Democrats look to thwart another trans military ban under Trump
Two House Democrats are looking to block President-elect Trump from enacting another ban on transgender people serving openly in the military, reintroducing legislation Thursday that would prevent the armed forces from hiring or firing someone because of their gender identity or sex characteristics.
Trump, who on the campaign trail last year promised to reinstate a 2017 ban on transgender military service that President Biden repealed in 2021, began drafting an executive order restoring and expanding the policy following his November election win, The Times reported.
At a Turning Point USA event in December, Trump said he will sign an executive order “on day one” to “get transgender out of the military.”
Reps. Sara Jacobs (D-Calif.) and Eric Sorensen’s (D-Ill.) proposal, titled the Ensuring Military Readiness Not Discrimination Act, comes just days before Trump’s Jan. 20 inauguration.
“Kicking nearly 15,000 service members out of the military solely because of their identity would be catastrophic to our military readiness and recruitment,” said Jacobs, a co-chair of the Congressional Equality Caucus’s Transgender Equality Task Force. Her brother, Dylan, is transgender, and another sibling is gender nonconforming.
“Anyone willing and able to sacrifice to defend our country should be able to do so without fear of discrimination — period,” said Sorensen, one of 13 openly LGBTQ lawmakers in the House.
The exact number of openly transgender people serving in the military is unknown; the Department of Defense does not regularly collect data on gender identity.

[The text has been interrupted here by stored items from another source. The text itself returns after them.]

(** * goxml: a DOM for XML documents, verified against its description

    A shallow embedding of the package goxml (speedata/goxml).  Two
    revisions of the package are embedded, each in a module of its own:

    - [goxml]     the revision of [xmldecoder.go];
    - [goxml_id]  the later revision (kept in [Readme.md]) in which every node
                  carries an identity and attributes can be set from code.

    Pointers ([*Element], [*XMLDocument]) are addresses into an explicit heap,
    so that the aliasing between the stack of open elements, the children
    slices and the [Parent] back-references is the one of the Go program.
    Go maps are finite maps; the order in which [range] visits a map is not
    fixed by the language, so every function that ranges over a binding table
    takes the order as a parameter [range_ns], which may differ from one
    element to the next, and the theorems hold for every order. *)

From stdpp Require Import gmap strings list fin_maps sorting.
From Stdlib Require Import ZArith Ascii.

Set Warnings "-clear-no-such-hyp".

Local Open Scope string_scope.
Local Open Scope list_scope.

(** ** Text *)

(** The double quote, and the concatenation of the pieces written to a
    [strings.Builder]. *)
Definition dq : string := String (Ascii.ascii_of_nat 34) EmptyString.

Definition sb_String (pieces : list string) : string :=
  foldr String.append EmptyString pieces.

(** ** Package strings: [Replacer] *)
Module strings.

(** [NewReplacer(old1, new1, old2, new2, ...)]. *)
Definition Replacer := list (string * string).

(** The first pair, in argument order, whose old string starts [s].  An empty
    old string is outside this model and never matches. *)
Fixpoint lookup (r : Replacer) (s : string) : option (string * string) :=
  match r with
  | [] => None
  | (old, new) :: r' =>
      if (negb (String.eqb old EmptyString)) && String.prefix old s
      then Some (old, new) else lookup r' s
  end.

(** [Replace]: replacements are made in the order they appear in the target,
    without overlapping matches; [skip] counts the bytes of the current match
    that are still to be passed over. *)
Fixpoint Replace_from (r : Replacer) (skip : nat) (s : string) : string :=
  match s with
  | EmptyString => EmptyString
  | String b s' =>
      match skip with
      | S k => Replace_from r k s'
      | O =>
          match lookup r s with
          | Some (old, new) => new +:+ Replace_from r (String.length old - 1) s'
          | None => String b (Replace_from r 0 s')
          end
      end
  end.

Definition Replace (r : Replacer) (s : string) : string := Replace_from r 0 s.

End strings.

(** ** Package encoding/xml: what the token source delivers *)
Module xml.

Record Name := { Space : string; Local : string }.

(** [Attr]: the field [Name] is [AName] here. *)
Record Attr := { AName : Name; Value : string }.

Inductive Token :=
| StartElement (name : Name) (attr : list Attr)
| EndElement (name : Name)
| CharData (data : string)
| Comment (data : string)
| ProcInst (target : string) (inst : string)
| Directive (data : string).

(** The error that ends a run of [Token()] calls: [io.EOF] or anything else. *)
Inductive error :=
| EOF
| SyntaxError (msg : string).

(** One successful call of [Token()], with the [InputPos()] after it. *)
Record Read := { tok : Token; line : Z; column : Z }.

(** A decoder over a finite input: the tokens it delivers, then the error it
    ends with.  Every list of tokens with every error is a value of this
    type; which of them the decoder of encoding/xml can deliver is stated
    where it matters (the nesting of start and end tags, in
    [goxml_spec.Token_guarantee]). *)
Record Decoder := { reads : list Read; final : error }.

Definition NewDecoder (toks : list Token) (e : error) : Decoder :=
  {| reads := (fun t => {| tok := t; line := 1; column := 1 |}) <$> toks;
     final := e |}.

#[global] Instance Name_eq_dec : EqDecision Name.
Proof. solve_decision. Defined.
#[global] Instance Attr_eq_dec : EqDecision Attr.
Proof. solve_decision. Defined.

End xml.

(** ** Revision 1: [xmldecoder.go] *)
Module goxml.

Definition entitiesReplacer : strings.Replacer :=
  [("&", "&amp;"); ("<", "&lt;"); (dq, "&quot;")].

Definition escape (s : string) : string := strings.Replace entitiesReplacer s.

(** An [XMLNode] interface value: a pointer to a document or to an element,
    or a [CharData], [Comment] or [ProcInst] value. *)
Inductive XMLNode :=
| PtrXMLDocument (p : nat)
| PtrElement (p : nat)
| CharData (s : string)
| Comment (s : string)
| ProcInst (Target : string) (Inst : string).

#[global] Instance XMLNode_eq_dec : EqDecision XMLNode.
Proof. solve_decision. Defined.

(** [Parent] is [None] for the nil interface value. *)
Record Element := {
  Name : string;
  Prefix : string;
  Parent : option XMLNode;
  Namespaces : gmap string string;
  children : list XMLNode;
  attributes : list xml.Attr
}.

Record XMLDocument := { doc_children : list XMLNode }.

Record Heap := { elements : list Element; documents : list XMLDocument }.

Definition set_children (elt : Element) (cs : list XMLNode) : Element :=
  {| Name := Name elt; Prefix := Prefix elt; Parent := Parent elt;
     Namespaces := Namespaces elt; children := cs;
     attributes := attributes elt |}.

Definition set_Parent (elt : Element) (n : XMLNode) : Element :=
  {| Name := Name elt; Prefix := Prefix elt; Parent := Some n;
     Namespaces := Namespaces elt; children := children elt;
     attributes := attributes elt |}.

Definition store_element (h : Heap) (p : nat) (elt : Element) : Heap :=
  {| elements := <[p := elt]> (elements h); documents := documents h |}.

Definition store_document (h : Heap) (d : nat) (xr : XMLDocument) : Heap :=
  {| elements := elements h; documents := <[d := xr]> (documents h) |}.

(** [&Element{...}]: a new cell, at the next free address. *)
Definition new_element (h : Heap) (elt : Element) : nat * Heap :=
  (length (elements h),
   {| elements := elements h ++ [elt]; documents := documents h |}).

Definition new_document (h : Heap) (xr : XMLDocument) : nat * Heap :=
  (length (documents h),
   {| elements := elements h; documents := documents h ++ [xr] |}).

(** [NewElement()] *)
Definition NewElement : Element :=
  {| Name := EmptyString; Prefix := EmptyString; Parent := None;
     Namespaces := ∅; children := []; attributes := [] |}.

(** The children slice after [elt.Append(n)]. *)
Definition append_child (cs : list XMLNode) (n : XMLNode) : list XMLNode :=
  match n with
  | CharData cd =>
      match last cs with
      | Some (CharData str) => <[length cs - 1 := CharData (str +:+ cd)]> cs
      | _ => cs ++ [n]
      end
  | _ => cs ++ [n]
  end.

(** [Element.Append] (pointer receiver); [None] is the dereference of a pointer that is not
    in the heap. *)
Definition Element_Append (h : Heap) (p : nat) (n : XMLNode) : option Heap :=
  elt ← elements h !! p;
  Some (store_element h p (set_children elt (append_child (children elt) n))).

(** [n.setParent(par)]: only [*Element] stores it. *)
Definition setParent (h : Heap) (n : XMLNode) (par : XMLNode) : option Heap :=
  match n with
  | PtrElement q =>
      elt ← elements h !! q; Some (store_element h q (set_Parent elt par))
  | _ => Some h
  end.

(** [XMLDocument.Append] (pointer receiver) *)
Definition XMLDocument_Append (h : Heap) (d : nat) (n : XMLNode) : option Heap :=
  xr ← documents h !! d;
  setParent (store_document h d {| doc_children := doc_children xr ++ [n] |})
            n (PtrXMLDocument d).

(** [if c, ok := cur.(Appender); ok { c.Append(n) }] *)
Definition Append (h : Heap) (c : XMLNode) (n : XMLNode) : option Heap :=
  match c with
  | PtrElement p => Element_Append h p n
  | PtrXMLDocument d => XMLDocument_Append h d n
  | _ => Some h
  end.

A 2015 health-related survey conducted by the department found that roughly 6 in every 1,000 active-duty respondents identified as transgender. A follow-up survey released three years later did not report any information on service members' gender identity.
The Williams Institute, a public policy research organization affiliated with the University of California, Los Angeles School of Law, estimated in 2014 that roughly 15,500 transgender people were serving on active duty or in the guard or reserve forces, and another 134,000 were veterans. In 2018, the Palm Center, a think tank focused on gender, sexuality and the military, estimated 14,700 transgender troops are serving in the military.
Trump banned transgender service members through a series of posts in July 2017, writing on social media that the military “cannot be burdened with the tremendous medical costs and disruption that transgender in the military would entail.” He signed a memo the following month instructing the Department of Defense to stop accepting transgender people who want to enlist in the military, and a department policy issued in 2018 effectively banned trans people from serving at all.
The Palm Center estimated in 2017 that Trump’s policy would cost nearly $1 billion, far more than the roughly $15 million the Pentagon said it spent between 2016 and 2021 on treatment for gender dysphoria — severe distress that stems from a mismatch between a person’s gender identity and sex at birth.
Emily Shilling, president of SPARTA, a transgender military organization that has endorsed Jacobs and Sorensen’s bill, said any similar ban instituted by the incoming Trump administration could cost the government up to $18 billion in lost investments.
“If it were a fairly fast-moving ban, you would be pulling these individuals out of their units, leaving critical gaps in skill sets, experience, and leadership positions that you’re just not going to be able to fill with equivalent people anytime soon, especially given the shortfalls in recruiting,” Shilling told writer Erin Reed in November.
“If the incoming Trump Administration reinstates the transgender military ban and discharges all trans service members, it would take 20 years and cost $18 billion to replace the talent and expertise we’ve lost,” Jacobs said Thursday in a statement, referring to Shilling’s calculation.
Their bill, she said, “would ensure that Donald Trump can’t enact discriminatory policies in the military with the stroke of a pen or a tweet.”
The legislation faces near-impossible odds in the GOP-controlled House, which voted this week to ban transgender student-athletes from competing in women’s sports with the support of two Democrats. Biden signed legislation last month that in part prevents transgender children of service members from accessing gender-affirming care through the military’s health program.
Jacobs told HuffPost Thursday that “it’s doubtful” House Republicans will support her bill, which also failed to clinch any GOP support when Jacobs first introduced it in 2023.
“I know some of my Republican colleagues do really understand the sort of recruitment, retention and readiness challenges that we’re facing,” Jacobs told the outlet, adding, “I’m hopeful, but I think they’re all kind of falling in line at the moment.”
A spokesperson for the California lawmaker said Jacobs and Sorensen are working on collecting new cosponsors, but “we imagine it will be only Democrats who cosponsor it.”
In addition to SPARTA, the bill has the backing of the Human Rights Campaign, the nation’s largest LGBTQ advocacy group, and the Modern Military Association of America, an organization that advocates for LGBTQ military members, veterans and families.